__What to produce__
The string "assert" appears in some lines of the entries that follow; copy each such line.

__Material shown__
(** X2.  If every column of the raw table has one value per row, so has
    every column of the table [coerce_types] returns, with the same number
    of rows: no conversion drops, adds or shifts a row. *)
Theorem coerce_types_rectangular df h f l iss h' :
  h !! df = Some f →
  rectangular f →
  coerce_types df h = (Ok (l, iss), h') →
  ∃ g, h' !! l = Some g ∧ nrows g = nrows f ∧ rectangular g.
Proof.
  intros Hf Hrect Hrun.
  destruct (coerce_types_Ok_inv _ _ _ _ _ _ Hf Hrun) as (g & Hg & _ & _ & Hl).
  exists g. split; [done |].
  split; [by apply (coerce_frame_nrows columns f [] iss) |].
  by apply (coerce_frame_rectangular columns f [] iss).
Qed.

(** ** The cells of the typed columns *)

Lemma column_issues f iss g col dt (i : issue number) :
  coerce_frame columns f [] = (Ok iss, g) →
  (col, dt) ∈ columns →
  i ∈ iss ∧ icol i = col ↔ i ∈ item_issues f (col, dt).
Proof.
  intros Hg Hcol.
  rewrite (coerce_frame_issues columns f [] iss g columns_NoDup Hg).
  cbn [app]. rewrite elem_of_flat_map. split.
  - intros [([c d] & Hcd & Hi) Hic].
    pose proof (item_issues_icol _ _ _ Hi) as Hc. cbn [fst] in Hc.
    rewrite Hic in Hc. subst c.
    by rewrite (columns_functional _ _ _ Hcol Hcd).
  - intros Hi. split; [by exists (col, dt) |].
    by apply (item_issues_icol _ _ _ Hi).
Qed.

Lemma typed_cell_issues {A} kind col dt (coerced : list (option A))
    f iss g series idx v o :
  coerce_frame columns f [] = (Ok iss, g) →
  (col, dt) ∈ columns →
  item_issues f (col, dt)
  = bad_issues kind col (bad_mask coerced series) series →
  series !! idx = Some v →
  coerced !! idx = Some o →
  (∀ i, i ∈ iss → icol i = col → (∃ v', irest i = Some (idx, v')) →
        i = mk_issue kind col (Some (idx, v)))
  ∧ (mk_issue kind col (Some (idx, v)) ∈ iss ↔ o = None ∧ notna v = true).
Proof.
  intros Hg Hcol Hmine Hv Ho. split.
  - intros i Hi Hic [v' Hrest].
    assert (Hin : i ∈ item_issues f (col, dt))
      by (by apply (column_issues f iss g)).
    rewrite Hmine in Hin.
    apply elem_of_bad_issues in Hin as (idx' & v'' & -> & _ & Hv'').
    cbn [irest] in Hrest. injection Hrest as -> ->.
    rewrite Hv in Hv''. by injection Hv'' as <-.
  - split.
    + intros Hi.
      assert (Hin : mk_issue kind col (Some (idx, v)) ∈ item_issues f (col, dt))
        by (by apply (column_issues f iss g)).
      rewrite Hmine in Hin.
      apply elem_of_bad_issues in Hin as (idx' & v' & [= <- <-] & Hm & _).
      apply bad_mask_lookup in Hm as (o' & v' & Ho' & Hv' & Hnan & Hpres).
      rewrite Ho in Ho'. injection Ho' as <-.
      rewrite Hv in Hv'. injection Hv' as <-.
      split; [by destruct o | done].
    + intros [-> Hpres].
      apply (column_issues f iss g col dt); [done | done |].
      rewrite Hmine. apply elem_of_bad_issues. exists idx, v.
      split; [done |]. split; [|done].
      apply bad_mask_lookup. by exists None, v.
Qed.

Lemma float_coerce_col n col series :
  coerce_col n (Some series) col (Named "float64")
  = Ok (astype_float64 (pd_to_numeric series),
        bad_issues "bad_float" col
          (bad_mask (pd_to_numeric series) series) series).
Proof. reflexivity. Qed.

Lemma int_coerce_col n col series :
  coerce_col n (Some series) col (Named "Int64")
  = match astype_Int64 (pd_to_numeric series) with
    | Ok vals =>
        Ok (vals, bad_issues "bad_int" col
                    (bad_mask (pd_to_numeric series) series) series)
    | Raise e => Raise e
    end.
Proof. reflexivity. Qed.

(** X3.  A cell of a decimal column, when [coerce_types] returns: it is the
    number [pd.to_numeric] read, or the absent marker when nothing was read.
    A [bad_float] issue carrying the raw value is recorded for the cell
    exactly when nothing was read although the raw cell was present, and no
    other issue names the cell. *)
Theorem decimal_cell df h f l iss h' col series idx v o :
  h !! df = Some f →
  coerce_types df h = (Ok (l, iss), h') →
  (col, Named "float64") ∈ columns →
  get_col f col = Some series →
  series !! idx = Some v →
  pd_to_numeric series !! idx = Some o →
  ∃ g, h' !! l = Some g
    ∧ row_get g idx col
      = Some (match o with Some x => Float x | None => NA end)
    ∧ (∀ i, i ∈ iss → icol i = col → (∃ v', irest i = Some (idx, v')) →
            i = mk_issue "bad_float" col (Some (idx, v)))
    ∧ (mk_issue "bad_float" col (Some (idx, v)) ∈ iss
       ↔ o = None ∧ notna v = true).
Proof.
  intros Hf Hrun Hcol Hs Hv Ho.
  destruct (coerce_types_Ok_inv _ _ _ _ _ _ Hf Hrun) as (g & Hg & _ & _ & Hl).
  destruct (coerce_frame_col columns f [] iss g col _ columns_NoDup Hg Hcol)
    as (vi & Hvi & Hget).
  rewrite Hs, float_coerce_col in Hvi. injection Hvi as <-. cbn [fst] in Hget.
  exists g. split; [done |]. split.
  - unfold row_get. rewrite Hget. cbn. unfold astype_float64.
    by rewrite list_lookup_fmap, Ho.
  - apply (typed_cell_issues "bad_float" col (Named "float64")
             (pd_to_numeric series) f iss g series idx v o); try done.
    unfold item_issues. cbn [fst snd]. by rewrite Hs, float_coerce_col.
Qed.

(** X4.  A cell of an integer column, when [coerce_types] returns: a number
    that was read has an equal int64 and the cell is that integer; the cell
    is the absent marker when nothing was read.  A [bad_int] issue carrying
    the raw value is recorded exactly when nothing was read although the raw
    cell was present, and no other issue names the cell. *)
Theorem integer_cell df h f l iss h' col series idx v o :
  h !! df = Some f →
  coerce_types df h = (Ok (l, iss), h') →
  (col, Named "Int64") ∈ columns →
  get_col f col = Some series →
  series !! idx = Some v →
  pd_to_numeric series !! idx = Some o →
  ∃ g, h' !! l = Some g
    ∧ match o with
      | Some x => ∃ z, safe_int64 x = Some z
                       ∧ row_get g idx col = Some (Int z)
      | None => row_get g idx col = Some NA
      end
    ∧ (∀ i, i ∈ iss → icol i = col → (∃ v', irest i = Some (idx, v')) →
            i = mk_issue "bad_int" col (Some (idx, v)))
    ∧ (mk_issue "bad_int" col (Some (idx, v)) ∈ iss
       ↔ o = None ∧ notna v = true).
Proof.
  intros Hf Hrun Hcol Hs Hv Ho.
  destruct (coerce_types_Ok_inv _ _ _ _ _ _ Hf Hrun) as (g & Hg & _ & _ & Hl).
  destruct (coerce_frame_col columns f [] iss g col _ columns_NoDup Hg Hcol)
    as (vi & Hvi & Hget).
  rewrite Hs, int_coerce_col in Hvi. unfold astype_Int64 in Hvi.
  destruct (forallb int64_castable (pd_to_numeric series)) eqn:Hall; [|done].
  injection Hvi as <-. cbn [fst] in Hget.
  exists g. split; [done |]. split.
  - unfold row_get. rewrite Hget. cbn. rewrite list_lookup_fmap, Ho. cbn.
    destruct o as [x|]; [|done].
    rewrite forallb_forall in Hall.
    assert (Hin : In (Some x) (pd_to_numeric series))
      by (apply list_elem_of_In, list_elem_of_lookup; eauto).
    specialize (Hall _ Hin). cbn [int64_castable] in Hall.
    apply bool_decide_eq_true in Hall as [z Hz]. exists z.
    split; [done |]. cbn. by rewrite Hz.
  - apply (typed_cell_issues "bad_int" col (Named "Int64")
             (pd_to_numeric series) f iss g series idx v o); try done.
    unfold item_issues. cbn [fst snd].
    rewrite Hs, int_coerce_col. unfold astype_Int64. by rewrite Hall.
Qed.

__Answer to this problem__
    assert (Hin : i ∈ item_issues f (col, dt))
      assert (Hin : mk_issue kind col (Some (idx, v)) ∈ item_issues f (col, dt))
    assert (Hin : In (Some x) (pd_to_numeric series))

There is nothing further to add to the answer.